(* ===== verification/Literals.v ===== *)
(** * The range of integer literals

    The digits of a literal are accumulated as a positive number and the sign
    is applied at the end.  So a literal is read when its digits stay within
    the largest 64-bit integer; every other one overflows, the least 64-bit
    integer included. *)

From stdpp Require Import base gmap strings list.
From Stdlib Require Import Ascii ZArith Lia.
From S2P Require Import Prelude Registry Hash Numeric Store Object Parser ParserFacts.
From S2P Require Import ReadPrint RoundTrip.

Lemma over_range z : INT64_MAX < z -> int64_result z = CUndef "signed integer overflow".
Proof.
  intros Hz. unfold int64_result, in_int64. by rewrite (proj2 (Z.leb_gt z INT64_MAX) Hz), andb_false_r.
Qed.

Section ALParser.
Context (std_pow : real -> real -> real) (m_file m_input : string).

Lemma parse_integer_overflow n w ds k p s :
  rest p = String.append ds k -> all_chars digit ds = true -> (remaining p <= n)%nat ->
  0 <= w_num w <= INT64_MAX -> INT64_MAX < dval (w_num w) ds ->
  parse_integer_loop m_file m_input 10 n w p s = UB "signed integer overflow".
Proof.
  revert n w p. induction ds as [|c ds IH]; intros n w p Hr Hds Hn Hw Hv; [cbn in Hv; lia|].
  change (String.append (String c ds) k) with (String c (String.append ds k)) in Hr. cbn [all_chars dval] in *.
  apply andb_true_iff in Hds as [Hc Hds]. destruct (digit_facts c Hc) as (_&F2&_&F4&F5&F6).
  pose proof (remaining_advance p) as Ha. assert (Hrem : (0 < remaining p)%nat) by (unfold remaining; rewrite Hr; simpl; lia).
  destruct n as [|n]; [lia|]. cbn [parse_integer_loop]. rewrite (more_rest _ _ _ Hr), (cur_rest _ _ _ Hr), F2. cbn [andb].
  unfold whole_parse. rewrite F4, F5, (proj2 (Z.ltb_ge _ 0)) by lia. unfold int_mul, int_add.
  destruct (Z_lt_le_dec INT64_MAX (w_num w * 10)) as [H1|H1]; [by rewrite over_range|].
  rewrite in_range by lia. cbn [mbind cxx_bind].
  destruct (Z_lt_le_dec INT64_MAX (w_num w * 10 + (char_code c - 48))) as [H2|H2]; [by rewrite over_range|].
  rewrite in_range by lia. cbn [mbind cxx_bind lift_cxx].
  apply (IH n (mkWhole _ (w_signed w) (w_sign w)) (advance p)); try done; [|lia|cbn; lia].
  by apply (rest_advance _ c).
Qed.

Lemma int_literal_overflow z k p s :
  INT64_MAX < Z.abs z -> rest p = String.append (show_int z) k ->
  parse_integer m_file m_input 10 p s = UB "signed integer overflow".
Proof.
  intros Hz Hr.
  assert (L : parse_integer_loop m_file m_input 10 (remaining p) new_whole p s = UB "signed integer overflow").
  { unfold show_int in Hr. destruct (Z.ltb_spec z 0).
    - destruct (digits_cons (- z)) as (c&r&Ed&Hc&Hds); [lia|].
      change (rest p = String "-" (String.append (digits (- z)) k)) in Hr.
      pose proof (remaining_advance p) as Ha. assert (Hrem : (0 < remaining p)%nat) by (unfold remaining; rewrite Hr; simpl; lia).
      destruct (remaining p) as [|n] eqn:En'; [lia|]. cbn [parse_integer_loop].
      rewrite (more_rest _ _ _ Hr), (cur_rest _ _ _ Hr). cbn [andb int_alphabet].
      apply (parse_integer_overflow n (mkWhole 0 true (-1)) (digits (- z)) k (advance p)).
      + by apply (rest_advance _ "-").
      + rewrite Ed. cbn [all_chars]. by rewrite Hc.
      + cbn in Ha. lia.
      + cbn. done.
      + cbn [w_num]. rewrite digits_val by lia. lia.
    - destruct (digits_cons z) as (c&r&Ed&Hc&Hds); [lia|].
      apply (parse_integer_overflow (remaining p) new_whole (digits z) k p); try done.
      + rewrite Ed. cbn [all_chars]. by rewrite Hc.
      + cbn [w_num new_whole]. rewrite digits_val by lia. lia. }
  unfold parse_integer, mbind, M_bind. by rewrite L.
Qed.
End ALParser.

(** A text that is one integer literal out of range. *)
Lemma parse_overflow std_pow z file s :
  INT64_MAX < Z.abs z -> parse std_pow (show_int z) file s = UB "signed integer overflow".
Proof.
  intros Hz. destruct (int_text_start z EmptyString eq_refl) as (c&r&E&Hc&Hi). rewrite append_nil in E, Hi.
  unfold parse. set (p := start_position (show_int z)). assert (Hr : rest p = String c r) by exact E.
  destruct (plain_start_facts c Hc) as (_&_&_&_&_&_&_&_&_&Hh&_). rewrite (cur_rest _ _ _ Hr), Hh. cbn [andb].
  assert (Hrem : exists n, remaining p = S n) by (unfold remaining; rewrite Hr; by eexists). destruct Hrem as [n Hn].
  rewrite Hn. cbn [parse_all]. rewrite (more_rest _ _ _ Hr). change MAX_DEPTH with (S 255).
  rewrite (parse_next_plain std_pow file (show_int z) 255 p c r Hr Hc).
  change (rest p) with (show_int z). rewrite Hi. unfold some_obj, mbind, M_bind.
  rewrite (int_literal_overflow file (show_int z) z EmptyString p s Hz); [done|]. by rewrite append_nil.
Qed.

※

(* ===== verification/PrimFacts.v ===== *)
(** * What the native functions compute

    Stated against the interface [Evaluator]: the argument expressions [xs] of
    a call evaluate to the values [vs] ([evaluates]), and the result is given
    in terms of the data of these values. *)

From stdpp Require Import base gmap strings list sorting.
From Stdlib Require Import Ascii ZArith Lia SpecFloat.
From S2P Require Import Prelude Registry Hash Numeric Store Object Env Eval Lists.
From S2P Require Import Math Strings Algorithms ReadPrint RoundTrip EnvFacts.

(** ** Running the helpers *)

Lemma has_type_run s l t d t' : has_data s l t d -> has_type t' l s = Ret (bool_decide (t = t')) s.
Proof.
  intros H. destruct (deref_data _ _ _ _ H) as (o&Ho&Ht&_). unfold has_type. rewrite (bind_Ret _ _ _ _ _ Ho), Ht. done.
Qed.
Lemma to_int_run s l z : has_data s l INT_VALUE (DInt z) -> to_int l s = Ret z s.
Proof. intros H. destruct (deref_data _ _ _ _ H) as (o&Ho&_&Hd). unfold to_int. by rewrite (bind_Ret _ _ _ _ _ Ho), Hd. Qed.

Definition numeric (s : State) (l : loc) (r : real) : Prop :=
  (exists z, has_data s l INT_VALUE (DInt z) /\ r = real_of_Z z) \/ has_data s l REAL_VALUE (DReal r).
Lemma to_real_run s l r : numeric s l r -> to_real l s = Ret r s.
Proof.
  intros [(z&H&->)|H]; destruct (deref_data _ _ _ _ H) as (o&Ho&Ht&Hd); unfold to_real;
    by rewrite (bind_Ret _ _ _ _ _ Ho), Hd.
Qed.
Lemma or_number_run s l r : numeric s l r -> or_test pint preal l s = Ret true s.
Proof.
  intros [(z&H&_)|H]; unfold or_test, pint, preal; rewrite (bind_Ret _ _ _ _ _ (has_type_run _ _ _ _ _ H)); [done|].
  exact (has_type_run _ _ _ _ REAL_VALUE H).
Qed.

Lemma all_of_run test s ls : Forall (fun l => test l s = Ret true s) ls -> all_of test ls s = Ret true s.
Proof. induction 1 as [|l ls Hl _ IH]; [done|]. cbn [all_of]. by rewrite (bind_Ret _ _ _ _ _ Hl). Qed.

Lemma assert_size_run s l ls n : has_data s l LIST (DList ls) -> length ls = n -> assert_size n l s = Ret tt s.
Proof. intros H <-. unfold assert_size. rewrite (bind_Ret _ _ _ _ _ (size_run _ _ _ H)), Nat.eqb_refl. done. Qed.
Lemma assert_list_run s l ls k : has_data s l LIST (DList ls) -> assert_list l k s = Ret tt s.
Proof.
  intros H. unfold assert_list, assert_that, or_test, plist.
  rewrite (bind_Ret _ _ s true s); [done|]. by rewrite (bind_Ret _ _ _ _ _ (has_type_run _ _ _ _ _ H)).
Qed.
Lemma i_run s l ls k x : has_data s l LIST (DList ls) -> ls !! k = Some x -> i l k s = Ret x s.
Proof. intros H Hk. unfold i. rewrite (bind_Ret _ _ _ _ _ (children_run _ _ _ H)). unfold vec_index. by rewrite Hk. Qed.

※

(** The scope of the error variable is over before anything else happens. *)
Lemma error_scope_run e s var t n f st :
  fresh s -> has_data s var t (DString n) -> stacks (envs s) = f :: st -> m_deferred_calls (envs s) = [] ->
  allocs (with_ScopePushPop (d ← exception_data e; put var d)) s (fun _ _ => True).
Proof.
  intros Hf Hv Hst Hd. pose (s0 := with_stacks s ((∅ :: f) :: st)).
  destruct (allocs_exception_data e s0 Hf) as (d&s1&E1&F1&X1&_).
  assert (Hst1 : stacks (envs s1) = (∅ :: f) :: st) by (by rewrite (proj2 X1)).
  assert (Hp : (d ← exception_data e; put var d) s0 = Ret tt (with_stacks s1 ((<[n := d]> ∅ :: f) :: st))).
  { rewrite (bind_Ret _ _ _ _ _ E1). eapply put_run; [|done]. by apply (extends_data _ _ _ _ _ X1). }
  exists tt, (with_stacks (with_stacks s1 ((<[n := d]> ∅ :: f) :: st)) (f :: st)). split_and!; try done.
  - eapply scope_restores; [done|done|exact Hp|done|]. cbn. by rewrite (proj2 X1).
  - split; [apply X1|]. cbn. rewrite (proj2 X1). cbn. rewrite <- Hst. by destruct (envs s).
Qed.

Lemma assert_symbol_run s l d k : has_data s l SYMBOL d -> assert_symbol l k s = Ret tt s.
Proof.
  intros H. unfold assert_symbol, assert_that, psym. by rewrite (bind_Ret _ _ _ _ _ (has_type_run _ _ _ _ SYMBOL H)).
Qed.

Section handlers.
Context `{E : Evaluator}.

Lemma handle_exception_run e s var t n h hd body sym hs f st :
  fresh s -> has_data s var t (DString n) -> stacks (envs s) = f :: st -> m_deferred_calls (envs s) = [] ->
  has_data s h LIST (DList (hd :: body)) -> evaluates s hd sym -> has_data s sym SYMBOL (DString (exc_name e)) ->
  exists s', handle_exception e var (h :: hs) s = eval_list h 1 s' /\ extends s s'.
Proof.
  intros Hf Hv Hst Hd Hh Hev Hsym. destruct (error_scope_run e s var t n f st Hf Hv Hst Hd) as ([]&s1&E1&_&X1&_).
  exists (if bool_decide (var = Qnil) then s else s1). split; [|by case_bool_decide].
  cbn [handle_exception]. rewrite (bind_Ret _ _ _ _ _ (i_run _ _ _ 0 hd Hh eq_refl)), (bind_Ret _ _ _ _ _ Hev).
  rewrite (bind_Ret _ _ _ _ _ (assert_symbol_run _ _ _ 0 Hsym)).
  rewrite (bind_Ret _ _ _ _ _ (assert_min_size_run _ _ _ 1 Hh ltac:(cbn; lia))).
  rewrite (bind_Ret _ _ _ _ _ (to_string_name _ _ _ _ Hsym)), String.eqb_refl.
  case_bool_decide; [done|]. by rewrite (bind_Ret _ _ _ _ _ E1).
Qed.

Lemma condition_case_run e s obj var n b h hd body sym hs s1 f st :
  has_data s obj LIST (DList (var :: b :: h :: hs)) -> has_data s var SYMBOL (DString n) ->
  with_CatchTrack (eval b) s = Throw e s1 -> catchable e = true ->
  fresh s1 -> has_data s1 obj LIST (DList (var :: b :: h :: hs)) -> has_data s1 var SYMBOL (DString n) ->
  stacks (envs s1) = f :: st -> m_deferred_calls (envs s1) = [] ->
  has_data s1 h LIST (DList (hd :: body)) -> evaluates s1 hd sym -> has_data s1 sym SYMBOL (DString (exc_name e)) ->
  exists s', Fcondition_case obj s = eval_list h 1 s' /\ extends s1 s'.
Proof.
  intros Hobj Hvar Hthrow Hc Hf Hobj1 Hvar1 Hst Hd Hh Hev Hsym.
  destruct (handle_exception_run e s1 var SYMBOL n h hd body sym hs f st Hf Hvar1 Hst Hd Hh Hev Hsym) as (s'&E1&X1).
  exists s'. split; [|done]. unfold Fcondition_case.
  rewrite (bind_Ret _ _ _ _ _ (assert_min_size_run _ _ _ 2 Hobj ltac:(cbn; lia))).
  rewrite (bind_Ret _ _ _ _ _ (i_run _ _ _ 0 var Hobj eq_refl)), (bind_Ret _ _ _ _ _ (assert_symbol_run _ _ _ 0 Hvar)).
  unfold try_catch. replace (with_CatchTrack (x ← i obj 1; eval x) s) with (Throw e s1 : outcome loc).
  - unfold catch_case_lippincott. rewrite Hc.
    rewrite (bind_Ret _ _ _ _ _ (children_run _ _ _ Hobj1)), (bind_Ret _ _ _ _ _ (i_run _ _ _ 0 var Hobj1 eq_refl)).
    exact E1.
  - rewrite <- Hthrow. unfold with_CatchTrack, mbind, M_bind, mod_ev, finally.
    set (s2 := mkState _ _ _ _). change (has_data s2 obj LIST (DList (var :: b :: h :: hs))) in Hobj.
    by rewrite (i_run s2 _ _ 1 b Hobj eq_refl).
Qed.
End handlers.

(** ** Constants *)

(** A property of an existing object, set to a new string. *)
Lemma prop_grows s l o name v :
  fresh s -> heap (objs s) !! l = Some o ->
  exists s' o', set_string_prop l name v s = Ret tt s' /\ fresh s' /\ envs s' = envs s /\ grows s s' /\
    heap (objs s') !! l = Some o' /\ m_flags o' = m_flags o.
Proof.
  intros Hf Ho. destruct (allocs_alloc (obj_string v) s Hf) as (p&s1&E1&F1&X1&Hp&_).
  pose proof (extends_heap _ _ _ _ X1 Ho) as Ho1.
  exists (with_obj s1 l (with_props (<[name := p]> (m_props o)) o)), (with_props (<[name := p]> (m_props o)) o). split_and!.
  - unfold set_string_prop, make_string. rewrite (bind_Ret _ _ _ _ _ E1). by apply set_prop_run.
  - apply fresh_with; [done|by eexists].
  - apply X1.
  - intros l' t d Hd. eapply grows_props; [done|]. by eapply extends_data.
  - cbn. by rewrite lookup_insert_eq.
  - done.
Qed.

※

== WHAT NEEDS TO BE DONE ==
Could you return all lines from the records that include the word "evaluates"?

== ANSWER TO THE EXERCISE ==
    a call evaluate to the values [vs] ([evaluates]), and the result is given
  has_data s h LIST (DList (hd :: body)) -> evaluates s hd sym -> has_data s sym SYMBOL (DString (exc_name e)) ->
  has_data s1 h LIST (DList (hd :: body)) -> evaluates s1 hd sym -> has_data s1 sym SYMBOL (DString (exc_name e)) ->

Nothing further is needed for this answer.